Gli stessi geni conosciuti per aumentare le probabilità di cancro al seno e alle ovaie nelle donne, sono anche fattori di rischio per il cancro alla prostata aggressivo negli uomini. E’ stato visto che le cellule con geni BRCA difettosi hanno una capacità compromessa di riparare i danni al DNA che, una volta accumulati, trasformano la cellula in tumore.

Quello che i ricercatori volevano dimostrare era se lo screening del PSA potesse essere d’aiuto per rilevare tumori della prostata negli uomini che risultano positivi alle mutazioni BRCA rispetto a quelli senza mutazioni. Circa 2.900 uomini di età compresa tra 45 e 69 anni sono stati reclutati e divisi in quattro gruppi: un gruppo positivo alla mutazione BRCA1, un gruppo positivo alla mutazione BRCA2 e due gruppi negativi per mutazioni in entrambi i geni. Gli uomini sono stati sottoposti a screening ogni anno per quattro anni e sono stati sottoposti a biopsia della prostata se i loro livelli di PSA erano superiori a 3,0 nanogrammi per decilitro di sangue.
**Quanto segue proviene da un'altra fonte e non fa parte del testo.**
Lemma setup_py_missing :
  fs w !! "README.rst" = None →
  setup_py w = (inl (FileNotFoundError "README.rst"), w).
Proof. intros E. unfold setup_py, bind, open. now rewrite E. Qed.

Lemma setup_py_directory :
  fs w !! "README.rst" = Some Dir →
  setup_py w = (inl (IsADirectoryError "README.rst"), w).
Proof. intros E. unfold setup_py, bind, open. now rewrite E. Qed.

End Runs.

Lemma calls_file files text :
  files !! "README.rst" = Some (File text) → calls files = [setup_kwargs text].
Proof.
  intros E. unfold calls, evaluate.
  now rewrite (setup_py_file (World files []) text E).
Qed.

Lemma outcome_file files text :
  files !! "README.rst" = Some (File text) → outcome files = inr ().
Proof.
  intros E. unfold outcome, evaluate.
  now rewrite (setup_py_file (World files []) text E).
Qed.

(** Whatever reaches [setup] was built from the text of a readable
    [README.rst]. *)
Lemma calls_inv files kw :
  kw ∈ calls files →
  ∃ text, files !! "README.rst" = Some (File text) ∧ kw = setup_kwargs text.
Proof.
  unfold calls, evaluate. intros Hin.
  destruct (files !! "README.rst") as [[text|]|] eqn:E.
  - exists text. split; [reflexivity|].
    rewrite (setup_py_file (World files []) text E) in Hin.
    simpl in Hin. now apply list_elem_of_singleton in Hin.
  - rewrite (setup_py_directory (World files []) E) in Hin.
    simpl in Hin. now apply not_elem_of_nil in Hin.
  - rewrite (setup_py_missing (World files []) E) in Hin.
    simpl in Hin. now apply not_elem_of_nil in Hin.
Qed.

Lemma read_readme_file files text :
  files !! "README.rst" = Some (File text) → read_readme files = inr text.
Proof. intros E. unfold read_readme, bind, open. simpl. now rewrite E. Qed.

Lemma read_readme_inv files text :
  read_readme files = inr text → files !! "README.rst" = Some (File text).
Proof.
  unfold read_readme, bind, open. simpl.
  destruct (files !! "README.rst") as [[t|]|]; simpl; congruence.
Qed.

(** ** The declared names *)



(** ** The extension list *)

(** C2: the [ext_modules] list passed to [setup] has length one and its
    only element is the descriptor [module1] built by the manifest. *)
Theorem one_extension_declared files kw :
  kw ∈ calls files →
  length (ext_modules kw) = 1 ∧ ext_modules kw = [module1].
Proof.
  intros Hin. destruct (calls_inv _ _ Hin) as (text & _ & ->).
  split; reflexivity.
Qed.

Lemma one_extension_declared_witness :
  setup_kwargs "Demo package" ∈ calls full_tree ∧
  ext_modules (setup_kwargs "Demo package") = [module1].
Proof.
  assert (Hin : setup_kwargs "Demo package" ∈ calls full_tree)
    by (vm_compute; left).
  split; [exact Hin|].
  exact (proj2 (one_extension_declared _ _ Hin)).
Defined.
In tutto 357 uomini sono stati sottoposti a biopsia e a 112 di loro è stato diagnosticato un tumore alla prostata. I portatori della mutazione BRCA2 avevano il maggior rischio di cancro: al 5,2% di loro era stata diagnosticata la malattia e la maggior parte dei loro tumori aveva caratteristiche a rischio di progressione intermedio o alto. I portatori della mutazione BRCA1 avevano un rischio inferiore: al 3,4% di loro era stato diagnosticato un cancro alla prostata. E gli uomini che sono risultati negativi al test per le mutazioni BRCA1 e BRCA2 avevano il rischio più basso in generale, con tassi di diagnosi rispettivamente del 3,0% e del 2,7%.

Sulla base dei risultati è stato proposto agli organismi di regolamentazione di aggiornare le linee guida in modo che gli uomini con difetti di BRCA2 possano sottoporsi a uno screening regolare del PSA dopo i 40 anni.

Sulla base dei risultati osservati sembrerebbe che gli uomini dovrebbero considerare di sottoporsi al test per le mutazioni BRCA nelle seguenti condizioni:

  • Se c’è una storia di cancro alla prostata, al seno o alle ovaie nei parenti stretti, in particolare tra i membri più giovani
  • se altri membri della famiglia risultano positivi alle mutazioni BRCA1 o BRCA2
  • se sono di origine ebraica ashkenazita, poiché le mutazioni BRCA si verificano frequentemente in questa popolazione etnica.